** Opening Entries shown block **

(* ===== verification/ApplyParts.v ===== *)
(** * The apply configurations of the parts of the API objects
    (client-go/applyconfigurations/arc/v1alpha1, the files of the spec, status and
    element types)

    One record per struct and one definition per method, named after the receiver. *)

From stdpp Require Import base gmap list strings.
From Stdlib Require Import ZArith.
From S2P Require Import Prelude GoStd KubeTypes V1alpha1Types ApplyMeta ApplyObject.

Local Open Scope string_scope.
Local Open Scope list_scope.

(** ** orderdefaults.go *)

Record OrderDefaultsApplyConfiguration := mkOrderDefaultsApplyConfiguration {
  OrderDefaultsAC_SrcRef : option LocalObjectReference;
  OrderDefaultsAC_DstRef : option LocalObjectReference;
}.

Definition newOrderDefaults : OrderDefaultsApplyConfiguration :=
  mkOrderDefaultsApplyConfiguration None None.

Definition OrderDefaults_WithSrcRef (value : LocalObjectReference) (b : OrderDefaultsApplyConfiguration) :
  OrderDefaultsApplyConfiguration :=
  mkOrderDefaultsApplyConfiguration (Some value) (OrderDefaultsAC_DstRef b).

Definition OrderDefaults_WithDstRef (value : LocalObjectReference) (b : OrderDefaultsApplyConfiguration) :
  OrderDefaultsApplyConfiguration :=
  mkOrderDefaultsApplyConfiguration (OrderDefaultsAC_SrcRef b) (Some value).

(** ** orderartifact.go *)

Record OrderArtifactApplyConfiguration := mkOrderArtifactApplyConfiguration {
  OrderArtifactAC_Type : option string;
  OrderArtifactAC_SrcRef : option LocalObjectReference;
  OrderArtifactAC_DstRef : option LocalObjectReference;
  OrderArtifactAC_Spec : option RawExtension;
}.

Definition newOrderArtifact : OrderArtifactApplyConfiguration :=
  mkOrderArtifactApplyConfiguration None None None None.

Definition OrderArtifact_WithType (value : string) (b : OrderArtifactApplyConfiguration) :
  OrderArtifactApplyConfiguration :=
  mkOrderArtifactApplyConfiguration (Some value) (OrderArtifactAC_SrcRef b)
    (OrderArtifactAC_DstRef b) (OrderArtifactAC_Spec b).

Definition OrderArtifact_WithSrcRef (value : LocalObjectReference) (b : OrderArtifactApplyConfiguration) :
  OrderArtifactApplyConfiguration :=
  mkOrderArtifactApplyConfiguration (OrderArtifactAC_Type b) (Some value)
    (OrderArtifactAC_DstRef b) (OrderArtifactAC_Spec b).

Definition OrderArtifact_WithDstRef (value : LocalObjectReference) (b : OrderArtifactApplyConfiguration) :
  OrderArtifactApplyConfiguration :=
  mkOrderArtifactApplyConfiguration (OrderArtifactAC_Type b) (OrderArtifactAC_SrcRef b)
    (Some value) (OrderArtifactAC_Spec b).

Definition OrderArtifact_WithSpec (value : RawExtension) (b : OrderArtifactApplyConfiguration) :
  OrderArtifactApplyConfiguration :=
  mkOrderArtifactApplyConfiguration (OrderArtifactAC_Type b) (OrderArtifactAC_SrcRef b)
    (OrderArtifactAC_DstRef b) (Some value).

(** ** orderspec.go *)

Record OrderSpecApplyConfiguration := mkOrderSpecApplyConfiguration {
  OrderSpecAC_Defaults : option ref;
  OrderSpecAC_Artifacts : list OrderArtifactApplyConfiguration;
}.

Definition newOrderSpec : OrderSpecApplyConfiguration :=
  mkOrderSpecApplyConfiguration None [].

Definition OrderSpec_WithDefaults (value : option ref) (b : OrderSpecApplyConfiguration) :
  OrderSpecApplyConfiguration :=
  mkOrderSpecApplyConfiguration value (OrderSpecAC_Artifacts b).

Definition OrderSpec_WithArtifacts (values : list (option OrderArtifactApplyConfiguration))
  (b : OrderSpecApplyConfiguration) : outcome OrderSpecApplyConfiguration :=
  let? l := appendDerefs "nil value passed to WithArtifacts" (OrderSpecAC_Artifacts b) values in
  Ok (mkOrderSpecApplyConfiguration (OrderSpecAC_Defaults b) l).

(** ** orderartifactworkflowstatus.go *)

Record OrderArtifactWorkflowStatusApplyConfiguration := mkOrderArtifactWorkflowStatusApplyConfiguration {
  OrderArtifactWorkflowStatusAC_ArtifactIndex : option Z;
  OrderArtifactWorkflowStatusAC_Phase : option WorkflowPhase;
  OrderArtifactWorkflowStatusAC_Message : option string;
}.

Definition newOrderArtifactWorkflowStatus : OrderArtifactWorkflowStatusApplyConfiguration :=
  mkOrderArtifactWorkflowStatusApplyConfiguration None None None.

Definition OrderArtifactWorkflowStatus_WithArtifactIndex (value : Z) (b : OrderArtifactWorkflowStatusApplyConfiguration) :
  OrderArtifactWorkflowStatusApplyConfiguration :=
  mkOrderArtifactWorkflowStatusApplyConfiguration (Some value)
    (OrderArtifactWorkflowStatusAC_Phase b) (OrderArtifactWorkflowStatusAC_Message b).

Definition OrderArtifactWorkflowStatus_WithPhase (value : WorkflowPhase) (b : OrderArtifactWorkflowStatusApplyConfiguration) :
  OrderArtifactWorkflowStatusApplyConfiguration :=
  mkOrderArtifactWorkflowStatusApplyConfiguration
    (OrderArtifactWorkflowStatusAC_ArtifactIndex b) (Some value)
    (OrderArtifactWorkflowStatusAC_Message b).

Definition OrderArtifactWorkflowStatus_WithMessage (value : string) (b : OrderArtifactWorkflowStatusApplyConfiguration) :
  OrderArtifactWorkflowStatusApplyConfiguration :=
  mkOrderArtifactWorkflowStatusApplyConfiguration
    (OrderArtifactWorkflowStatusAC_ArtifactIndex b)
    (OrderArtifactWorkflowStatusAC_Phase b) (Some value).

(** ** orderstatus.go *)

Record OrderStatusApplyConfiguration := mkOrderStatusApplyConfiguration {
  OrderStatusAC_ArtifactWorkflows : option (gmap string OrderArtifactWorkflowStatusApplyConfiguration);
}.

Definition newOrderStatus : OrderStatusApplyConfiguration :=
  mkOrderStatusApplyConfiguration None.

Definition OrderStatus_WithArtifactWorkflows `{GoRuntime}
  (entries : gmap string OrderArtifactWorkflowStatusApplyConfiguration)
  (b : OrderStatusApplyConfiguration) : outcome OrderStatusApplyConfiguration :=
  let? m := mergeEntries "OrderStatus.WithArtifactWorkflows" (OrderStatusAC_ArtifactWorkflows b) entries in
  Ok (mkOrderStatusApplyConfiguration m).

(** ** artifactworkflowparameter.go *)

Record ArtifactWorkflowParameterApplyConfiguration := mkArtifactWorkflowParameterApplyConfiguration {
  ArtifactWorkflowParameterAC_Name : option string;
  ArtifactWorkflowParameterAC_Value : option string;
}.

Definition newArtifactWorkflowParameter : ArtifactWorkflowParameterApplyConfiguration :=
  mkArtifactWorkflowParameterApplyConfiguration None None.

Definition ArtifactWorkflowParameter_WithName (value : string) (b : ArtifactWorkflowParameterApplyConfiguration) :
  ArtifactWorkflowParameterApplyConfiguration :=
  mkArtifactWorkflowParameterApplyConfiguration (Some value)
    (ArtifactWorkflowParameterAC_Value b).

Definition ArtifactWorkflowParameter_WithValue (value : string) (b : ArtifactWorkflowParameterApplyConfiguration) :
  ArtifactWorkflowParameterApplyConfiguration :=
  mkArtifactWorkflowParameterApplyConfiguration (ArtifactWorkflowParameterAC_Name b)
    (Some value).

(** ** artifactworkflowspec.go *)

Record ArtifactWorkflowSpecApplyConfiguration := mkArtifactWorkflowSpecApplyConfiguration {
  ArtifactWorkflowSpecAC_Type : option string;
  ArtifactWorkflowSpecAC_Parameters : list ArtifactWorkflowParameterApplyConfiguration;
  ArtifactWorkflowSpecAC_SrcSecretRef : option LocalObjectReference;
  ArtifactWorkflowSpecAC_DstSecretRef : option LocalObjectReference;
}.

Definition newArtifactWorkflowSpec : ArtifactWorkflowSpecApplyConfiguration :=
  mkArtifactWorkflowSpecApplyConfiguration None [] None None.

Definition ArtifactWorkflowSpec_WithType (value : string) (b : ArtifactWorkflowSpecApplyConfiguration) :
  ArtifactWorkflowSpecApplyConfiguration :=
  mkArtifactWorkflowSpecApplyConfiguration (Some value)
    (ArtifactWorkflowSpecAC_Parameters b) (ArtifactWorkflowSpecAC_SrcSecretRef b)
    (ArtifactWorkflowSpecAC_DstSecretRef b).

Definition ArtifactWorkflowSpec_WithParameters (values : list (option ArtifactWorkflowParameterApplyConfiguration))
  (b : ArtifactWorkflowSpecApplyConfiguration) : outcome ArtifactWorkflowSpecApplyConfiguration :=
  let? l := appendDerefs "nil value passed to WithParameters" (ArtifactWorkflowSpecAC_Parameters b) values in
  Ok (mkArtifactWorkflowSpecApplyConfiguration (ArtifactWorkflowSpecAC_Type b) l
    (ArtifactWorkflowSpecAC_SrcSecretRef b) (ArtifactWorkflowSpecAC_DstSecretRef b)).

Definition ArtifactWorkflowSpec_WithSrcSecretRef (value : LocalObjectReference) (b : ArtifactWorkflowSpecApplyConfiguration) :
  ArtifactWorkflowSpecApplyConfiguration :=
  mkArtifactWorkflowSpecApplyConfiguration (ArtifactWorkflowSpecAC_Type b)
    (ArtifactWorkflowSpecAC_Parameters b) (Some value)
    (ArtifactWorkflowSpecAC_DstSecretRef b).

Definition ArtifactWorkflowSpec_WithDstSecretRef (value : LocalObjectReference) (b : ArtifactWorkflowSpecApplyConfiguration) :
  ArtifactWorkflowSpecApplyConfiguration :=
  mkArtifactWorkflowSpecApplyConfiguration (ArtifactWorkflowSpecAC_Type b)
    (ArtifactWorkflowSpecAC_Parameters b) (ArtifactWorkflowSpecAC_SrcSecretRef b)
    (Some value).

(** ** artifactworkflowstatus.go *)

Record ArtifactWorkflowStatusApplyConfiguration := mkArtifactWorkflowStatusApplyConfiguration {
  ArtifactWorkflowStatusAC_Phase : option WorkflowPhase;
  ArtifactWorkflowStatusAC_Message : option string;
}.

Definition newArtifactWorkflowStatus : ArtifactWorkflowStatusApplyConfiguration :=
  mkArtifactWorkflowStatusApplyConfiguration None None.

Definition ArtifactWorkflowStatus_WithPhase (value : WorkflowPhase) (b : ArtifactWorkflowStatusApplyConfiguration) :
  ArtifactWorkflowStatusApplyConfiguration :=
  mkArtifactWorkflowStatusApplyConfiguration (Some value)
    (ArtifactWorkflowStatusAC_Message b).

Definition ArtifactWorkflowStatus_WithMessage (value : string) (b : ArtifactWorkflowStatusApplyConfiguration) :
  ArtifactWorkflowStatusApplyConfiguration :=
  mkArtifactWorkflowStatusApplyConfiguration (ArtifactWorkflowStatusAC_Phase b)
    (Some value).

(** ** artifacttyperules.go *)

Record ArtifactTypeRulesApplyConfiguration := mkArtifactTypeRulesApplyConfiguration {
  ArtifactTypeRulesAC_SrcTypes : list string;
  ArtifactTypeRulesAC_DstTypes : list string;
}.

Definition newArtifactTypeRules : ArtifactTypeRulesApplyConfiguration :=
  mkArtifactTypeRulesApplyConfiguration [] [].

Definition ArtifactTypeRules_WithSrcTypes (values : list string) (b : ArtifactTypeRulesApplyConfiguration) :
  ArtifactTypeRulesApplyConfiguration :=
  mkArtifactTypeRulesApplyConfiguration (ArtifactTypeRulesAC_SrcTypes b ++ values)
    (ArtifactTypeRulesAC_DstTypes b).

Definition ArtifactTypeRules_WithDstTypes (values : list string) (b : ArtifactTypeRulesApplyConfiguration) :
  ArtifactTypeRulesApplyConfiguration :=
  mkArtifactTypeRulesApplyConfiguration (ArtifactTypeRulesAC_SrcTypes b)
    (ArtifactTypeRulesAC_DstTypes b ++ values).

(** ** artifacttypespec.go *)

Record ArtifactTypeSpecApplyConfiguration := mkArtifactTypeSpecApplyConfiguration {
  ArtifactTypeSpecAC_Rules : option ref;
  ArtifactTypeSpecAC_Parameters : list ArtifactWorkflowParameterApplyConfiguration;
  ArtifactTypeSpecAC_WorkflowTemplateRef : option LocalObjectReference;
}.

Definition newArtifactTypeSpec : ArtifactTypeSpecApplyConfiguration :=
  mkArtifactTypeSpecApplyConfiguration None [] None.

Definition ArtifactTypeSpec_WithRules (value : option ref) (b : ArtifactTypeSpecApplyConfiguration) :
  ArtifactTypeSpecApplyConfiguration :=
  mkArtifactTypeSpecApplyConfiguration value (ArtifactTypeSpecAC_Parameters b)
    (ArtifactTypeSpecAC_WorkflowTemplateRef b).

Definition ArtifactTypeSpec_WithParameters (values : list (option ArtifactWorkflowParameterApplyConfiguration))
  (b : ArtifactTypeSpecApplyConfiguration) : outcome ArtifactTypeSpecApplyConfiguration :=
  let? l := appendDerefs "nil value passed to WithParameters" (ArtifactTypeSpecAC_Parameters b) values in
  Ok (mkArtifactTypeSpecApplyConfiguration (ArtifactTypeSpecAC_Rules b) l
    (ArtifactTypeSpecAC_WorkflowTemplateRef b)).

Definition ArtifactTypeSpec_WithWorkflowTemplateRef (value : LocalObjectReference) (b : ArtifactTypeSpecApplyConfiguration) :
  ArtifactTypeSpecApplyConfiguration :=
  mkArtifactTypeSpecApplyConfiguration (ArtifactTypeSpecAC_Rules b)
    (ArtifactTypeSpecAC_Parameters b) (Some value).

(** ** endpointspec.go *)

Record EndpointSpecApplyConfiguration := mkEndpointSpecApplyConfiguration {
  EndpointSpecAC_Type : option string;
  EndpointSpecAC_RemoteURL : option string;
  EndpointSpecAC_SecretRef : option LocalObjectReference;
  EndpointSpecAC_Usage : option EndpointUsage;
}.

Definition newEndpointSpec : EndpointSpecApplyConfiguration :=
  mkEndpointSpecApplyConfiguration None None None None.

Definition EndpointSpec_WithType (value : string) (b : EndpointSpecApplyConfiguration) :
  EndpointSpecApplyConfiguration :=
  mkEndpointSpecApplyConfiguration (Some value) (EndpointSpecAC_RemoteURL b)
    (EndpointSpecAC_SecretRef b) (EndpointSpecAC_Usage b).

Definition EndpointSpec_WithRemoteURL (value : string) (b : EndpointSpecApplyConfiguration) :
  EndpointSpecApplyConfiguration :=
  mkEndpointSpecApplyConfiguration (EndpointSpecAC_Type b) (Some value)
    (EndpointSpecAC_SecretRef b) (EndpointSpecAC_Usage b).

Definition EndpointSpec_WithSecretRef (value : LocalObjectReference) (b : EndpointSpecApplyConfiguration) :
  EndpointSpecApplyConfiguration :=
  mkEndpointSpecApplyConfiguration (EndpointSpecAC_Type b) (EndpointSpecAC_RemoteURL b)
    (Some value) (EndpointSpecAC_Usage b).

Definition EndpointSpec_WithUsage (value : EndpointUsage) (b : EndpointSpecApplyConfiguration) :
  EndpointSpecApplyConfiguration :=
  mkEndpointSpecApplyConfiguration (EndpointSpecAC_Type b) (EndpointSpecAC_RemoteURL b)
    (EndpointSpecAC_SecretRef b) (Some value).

** Closing Entries shown block **

**Task goal**
Output these and nothing else: the lines from the one holding "mkEndpointSpecApplyConfiguration None None" through the final line of the entries above, exactly as they appear.

**Written answer**
  mkEndpointSpecApplyConfiguration None None None None.

Definition EndpointSpec_WithType (value : string) (b : EndpointSpecApplyConfiguration) :
  EndpointSpecApplyConfiguration :=
  mkEndpointSpecApplyConfiguration (Some value) (EndpointSpecAC_RemoteURL b)
    (EndpointSpecAC_SecretRef b) (EndpointSpecAC_Usage b).

Definition EndpointSpec_WithRemoteURL (value : string) (b : EndpointSpecApplyConfiguration) :
  EndpointSpecApplyConfiguration :=
  mkEndpointSpecApplyConfiguration (EndpointSpecAC_Type b) (Some value)
    (EndpointSpecAC_SecretRef b) (EndpointSpecAC_Usage b).

Definition EndpointSpec_WithSecretRef (value : LocalObjectReference) (b : EndpointSpecApplyConfiguration) :
  EndpointSpecApplyConfiguration :=
  mkEndpointSpecApplyConfiguration (EndpointSpecAC_Type b) (EndpointSpecAC_RemoteURL b)
    (Some value) (EndpointSpecAC_Usage b).

Definition EndpointSpec_WithUsage (value : EndpointUsage) (b : EndpointSpecApplyConfiguration) :
  EndpointSpecApplyConfiguration :=
  mkEndpointSpecApplyConfiguration (EndpointSpecAC_Type b) (EndpointSpecAC_RemoteURL b)
    (EndpointSpecAC_SecretRef b) (Some value).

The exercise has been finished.